Data controller the person (or organisation) who determines the purposes for which and the manner in which any personal data are, or are to be, processed (e.g. the University).

Data subject any living individual who is the subject of personal data (e.g. student, applicant, member of staff, supervisor, referee etc).

Duty of confidentiality in the case of some subject access requests, the Data Protection Officer may have to take a decision on whether a document containing third party data was written in confidence and whether the breach of that confidence in releasing the document outweighs the requirement to comply with a subject access request.

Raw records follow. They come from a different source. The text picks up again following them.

Lemma duppage_run s R C va : spaces s R C -> (4 <= length s.(pageFreeList))%nat -> lookup_va s.(pmem) C va = 0 -> forkable s R C va ->
  exists s', duppage R va C s = Ok (0, s') /\ shares s s' R C va /\
    PTE_PERM (lookup_va s'.(pmem) C va) = fork_perm (PTE_PERM (lookup_va s.(pmem) R va)) /\
    PTE_PERM (lookup_va s'.(pmem) R va) = fork_perm (PTE_PERM (lookup_va s.(pmem) R va)) /\
    (PTE_PASSIVE (lookup_va s.(pmem) R va) = true ->
       lookup_va s'.(pmem) C va = lookup_va s.(pmem) R va /\ lookup_va s'.(pmem) R va = lookup_va s.(pmem) R va) /\
    (length s.(pageFreeList) <= length s'.(pageFreeList) + 4)%nat.
Proof.
  intros Sp Hf H0 Hfk. unfold duppage. rewrite (bind_run _ _ _ _ _ (lookup_run s C R va (spaces_sym _ _ _ Sp))), H0, Z.eqb_refl.
  rewrite (bind_run _ _ _ _ _ (lookup_run s R C va Sp)). unfold forkable in Hfk. set (e := lookup_va s.(pmem) R va) in *. cbv zeta.
  set (perm := PTE_PERM e). pose proof (perm_range e) as Hperm. fold perm in Hperm.
  assert (Hbit : forall n, 0 <= n < 10 -> has perm (2 ^ n) = has e (2 ^ n)) by (intros; now apply has_perm).
  pose proof (Hbit 0 ltac:(lia)) as HV. pose proof (Hbit 4 ltac:(lia)) as HU. change (2 ^ 0) with PTE_V in HV. change (2 ^ 4) with PTE_U in HU.
  destruct Hfk as [[Hps He]|(q & Hq & Hu & Href & Hnm)].
  - assert (Ep : perm = e) by (unfold perm, PTE_PERM; change 1023 with (Z.ones 10); rewrite Z.land_ones by lia; now apply Z.mod_small).
    assert (Ef : fork_perm e = e) by (unfold fork_perm, fork_cow; now rewrite Hps).
    rewrite !Ep, Hps. apply andb_true_iff in Hps as [Hv Hu]. apply negb_true_iff in Hv.
    destruct (child_promise s R C va e Sp ltac:(lia) He Hv Hu H0 Hv) as (s' & E & Sh & Ec & Er & Hfr).
    exists s'. split; [exact E|]. split; [exact Sh|]. rewrite Ec, Er. fold e perm. rewrite Ep, Ef. do 2 (split; [reflexivity|]). split; [auto|lia].
  - pose proof (pte_page_V e q Hq) as Hv. unfold PTE_PASSIVE. rewrite HV, Hv, HU, Hu. cbn [negb andb].
    pose proof Sp as [Hok _ S1 S2]. destruct (sp_leaf _ _ _ S1 va q Hq) as (Huse & _). pose proof (mm_npage _ Hok).
    destruct (maps_page _ _ _ _ Hq) as [_ Hpa]; [destruct Huse; lia|destruct Huse; lia|]. fold e in Hpa. rewrite Hpa.
    assert (Hpp : forall x, has x PTE_V = true -> 0 <= x < 1024 -> PTE_PERM (mk_pte (frame q) x) = x).
    { intros x Hx Hr. destruct (mk_facts q x) as (_ & _ & -> & _); [destruct Huse; lia|lia|]. now apply lor_V. }
    pose proof (fork_perm_range perm Hperm) as Hfr. pose proof (fork_perm_V perm ltac:(congruence)) as HfV.
    destruct (child_map s R C va q (fork_perm perm) Sp ltac:(lia) Hfr Hq H0 Hnm ltac:(lia)) as (s1 & E1 & Sh & Ec & Er & Hr1 & Hf1).
    unfold fork_perm, fork_cow, PTE_PASSIVE in *. fold e in Hv. rewrite HV, Hv, HU, Hu in *. cbn [negb andb] in *.
    destruct (has perm PTE_W && true && negb (has perm PTE_SHARED)) eqn:Ecow.
    + rewrite (bind_run _ _ _ _ _ E1). cbn [Z.eqb negb]. set (cp := Z.lor (Z.ldiff perm PTE_W) PTE_COW) in *.
      destruct (parent_remap s1 R C va q cp (sh_sp _ _ _ _ _ Sh)) as (s2 & E2 & Sp2 & D2 & L2 & Lc2 & U2 & Uc2 & R2 & Hf2); try lia.
      { unfold maps. now rewrite Er. } { unfold maps. rewrite Ec. apply mk_facts; [destruct Huse; lia|lia]. }
      rewrite (bind_run _ _ _ _ _ E2). exists s2. split; [reflexivity|]. split; [|rewrite Lc2, L2, same_page_refl, Ec, Hpp by auto; do 2 (split; [reflexivity|]); split; [discriminate|lia]].
      destruct Sh as [Sp1 Sd Sl Slc Sg Sgc Su Suc Sr]. constructor; auto.
      * exact (dirs_kept_trans _ _ _ _ Sd D2).
      * intros va' Ev. rewrite L2, Ev. now apply Sl.
      * intros va' Ev. rewrite Lc2. now apply Slc.
      * rewrite L2, same_page_refl. transitivity (Some q); [apply mk_facts; [destruct Huse; lia|lia]|symmetry; exact Hq].
      * rewrite Lc2. exact Sgc.
      * intros va'. rewrite U2. apply Su.
      * intros va'. rewrite Uc2. apply Suc.
      * intros va' q' Hq' Ev. rewrite R2; [now apply (Sr va')|]. apply (sp_leaf _ _ _ (ss_this _ _ _ Sp1) va' q'). unfold maps. now rewrite Sl.
    + exists s1. split; [exact E1|]. split; [exact Sh|]. rewrite Ec, Er, Hpp by auto. do 2 (split; [reflexivity|]). split; [discriminate|lia].
Qed.

(** ** The copy routines *)

(** C11. A copy to a user range that the program may write, in pages of its own
    (copy-on-write and promised pages among them) stores exactly the kernel's
    bytes there: the program sees them, sees the rest of its memory as before,
    and a program forked from it or from which it was forked sees no change. *)
Theorem copy_out_isolated (s : mm) (km : mem) (R R2 uptr kptr len : Z) (n fuel : nat) :
  spaces s R R2 -> 0 <= uptr -> 0 <= len -> uptr + len <= USER_TOP -> 4096 <= kptr -> (forall x, 0 <= km x < 256) ->
  uptr mod 4096 + len <= 4096 * Z.of_nat n -> (n <= fuel)%nat -> (3 * n <= length s.(pageFreeList))%nat ->
  (forall va, uptr <= va < uptr + len -> writable (lookup_va s.(pmem) R va) /\ private s R R2 va) ->
  exists s', copy_out fuel R uptr kptr len (MkUst s km) = Ok (tt, MkUst s' km) /\ spaces s' R R2 /\
    (forall va, 0 <= va < USER_TOP -> ubyte s'.(pmem) R va =
       if (uptr <=? va) && (va <? uptr + len) then km (kptr + (va - uptr)) else ubyte s.(pmem) R va) /\
    (forall va, ubyte s'.(pmem) R2 va = ubyte s.(pmem) R2 va).
Proof.
  intros Sp Hu Hl Ht Hk Hkm Hn Hfuel Hf Hw.
  destruct (copy_out_loop R R2 uptr kptr len (conj Hu Ht) Hk n fuel 0 (uptr mod PAGE_SIZE) s km Hfuel Hkm) as (s' & E & Sp' & _ & U & U2 & _).
  - constructor; auto; try (intros; rewrite ?Z.add_0_r in *; unfold PAGE_SIZE, may_write; auto; lia).
  - exists s'. split; [exact E|]. split; [exact Sp'|]. split; [|exact U2]. intros va Hva. rewrite (U va Hva), Z.add_0_r. reflexivity.
Qed.

(** C12. A copy from a readable user range brings exactly the bytes the program
    sees there into the kernel's buffer, and no program sees a change. *)
Theorem copy_in_reads (s : mm) (km : mem) (R R2 uptr kptr len : Z) (n fuel : nat) :
  spaces s R R2 -> 0 <= uptr -> 0 <= len -> uptr + len <= USER_TOP -> 4096 <= kptr ->
  uptr mod 4096 + len <= 4096 * Z.of_nat n -> (n <= fuel)%nat -> (3 * n <= length s.(pageFreeList))%nat ->
  (forall va, uptr <= va < uptr + len -> readable (lookup_va s.(pmem) R va)) ->
  exists s' km', copy_in fuel R uptr kptr len (MkUst s km) = Ok (tt, MkUst s' km') /\ spaces s' R R2 /\
    (forall x, km' x = if (kptr <=? x) && (x <? kptr + len) then ubyte s.(pmem) R (uptr + (x - kptr)) else km x) /\
    (forall va, ubyte s'.(pmem) R va = ubyte s.(pmem) R va) /\ (forall va, ubyte s'.(pmem) R2 va = ubyte s.(pmem) R2 va).
Proof.
  intros Sp Hu Hl Ht Hk Hn Hfuel Hf Hw.
  destruct (copy_in_loop R R2 uptr kptr len (conj Hu Ht) Hk n fuel 0 (uptr mod PAGE_SIZE) s km Hfuel) as (s' & km' & E & Sp' & _ & K & U & U2 & _).
  - constructor; auto; try (intros; rewrite ?Z.add_0_r in *; unfold PAGE_SIZE, may_read; auto; lia).
  - exists s', km'. split; [exact E|]. split; [exact Sp'|]. split; [|split; [exact U|exact U2]]. intros x. rewrite K, Z.add_0_r. reflexivity.
Qed.

(** [copy_in_str] brings in the bytes up to and including the first zero,
    [len] at most, and leaves the rest of the buffer alone. *)
Theorem copy_in_str_reads (s : mm) (km : mem) (R R2 uptr kptr len : Z) (n fuel : nat) :
  spaces s R R2 -> 0 <= uptr -> 0 <= len -> uptr + len <= USER_TOP -> 4096 <= kptr ->
  uptr mod 4096 + len <= 4096 * Z.of_nat n -> (n <= fuel)%nat -> (3 * n <= length s.(pageFreeList))%nat ->
  (forall va, uptr <= va < uptr + upto_nul (Z.to_nat len) (fun k => ubyte s.(pmem) R (uptr + k)) 0 -> readable (lookup_va s.(pmem) R va)) ->
  exists s' km', copy_in_str fuel R uptr kptr len (MkUst s km) = Ok (tt, MkUst s' km') /\ spaces s' R R2 /\
    (let c := upto_nul (Z.to_nat len) (fun k => ubyte s.(pmem) R (uptr + k)) 0 in
     forall x, km' x = if (kptr <=? x) && (x <? kptr + c) then ubyte s.(pmem) R (uptr + (x - kptr)) else km x) /\
    (forall va, ubyte s'.(pmem) R va = ubyte s.(pmem) R va) /\ (forall va, ubyte s'.(pmem) R2 va = ubyte s.(pmem) R2 va).
Proof.
  intros Sp Hu Hl Ht Hk Hn Hfuel Hf Hw.
  destruct (copy_in_str_loop R R2 uptr kptr len (conj Hu Ht) Hk n fuel 0 (uptr mod PAGE_SIZE) s km Hfuel) as (s' & km' & E & Sp' & _ & K & U & U2 & _).
  - constructor; auto; try (intros; rewrite ?Z.add_0_r in *; unfold PAGE_SIZE; auto; lia).
  - rewrite Z.add_0_r, Z.sub_0_r. exact Hw.
  - exists s', km'. split; [exact E|]. split; [exact Sp'|]. split; [|split; [exact U|exact U2]]. cbv zeta in *. intros x.
    rewrite K, Z.add_0_r, Z.sub_0_r. reflexivity.
Qed.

Fair and lawful processing means one of the following conditions must be met:

  • The data subject has given his or her consent to the processing.
  • The processing is necessary:
    (1)  for the performance of a contract to which the data subject is a party; or
    (2)  for the taking of steps at the request of the data subject with a view to entering into a contract.
  • The processing is necessary to comply with any legal obligation to which the data controller is subject, other than an obligation imposed by contract.
  • The processing is necessary in order to protect the vital interests of the data subject.
  • The processing is necessary for the administration of justice; for the exercise of any functions conferred by or under enactment; for the exercise of any functions of the Crown, a Minister of the Crown or a government department; for the exercise of any other functions of a public nature exercised in the public interest.
  • The processing is necessary for the purposes of legitimate interests pursued by the data controller or by the third party or parties to whom the data are disclosed, except where the processing is unwarranted in any particular case because of prejudice to the rights and freedoms or legitimate interests of the data subject.

In the case of processing sensitive data, at least one of the following conditions must be satisfied (in addition to at least one of the conditions outlined above):

  • The data subject has given explicit consent.
  • The processing is necessary for the purposes of exercising or performing any right or obligation which is conferred by law on the data controller in connection with employment.

Information Commissioner's Office the UK's independent authority set up to promote access to official information and to protect personal information.

Personal data data which relate to a living individual who can be identified from that information, or from that and other information which is in the possession of or is likely to come into the possession of, the data controller. It includes any expression of opinion about the individual and any indication of the intentions of the data controller or any other person in respect of the individual (subject to very limited exceptions).

Processing obtaining, recording, holding or using the information or data (which includes, in relation to personal data, obtaining or recording the information to be contained in the data) or carrying out any operation or set of operation on the information or data. Under the new Act, processing is very widely defined, to the extent that guidelines produced by the Information Commissioner suggest that it is difficult to envisage any action involving data which does not amount to processing within this definition.

Sensitive data information relating to race or ethnic origin, political opinions, religious beliefs, physical/mental health, trade union membership, sexual life or criminal activities. Special conditions apply to the processing of this type of information, including an obligation to obtain the explicit consent of the individual (except in limited circumstances).

Third Party Information information relating to another individual (other than the data subject) who can be indentified by that information.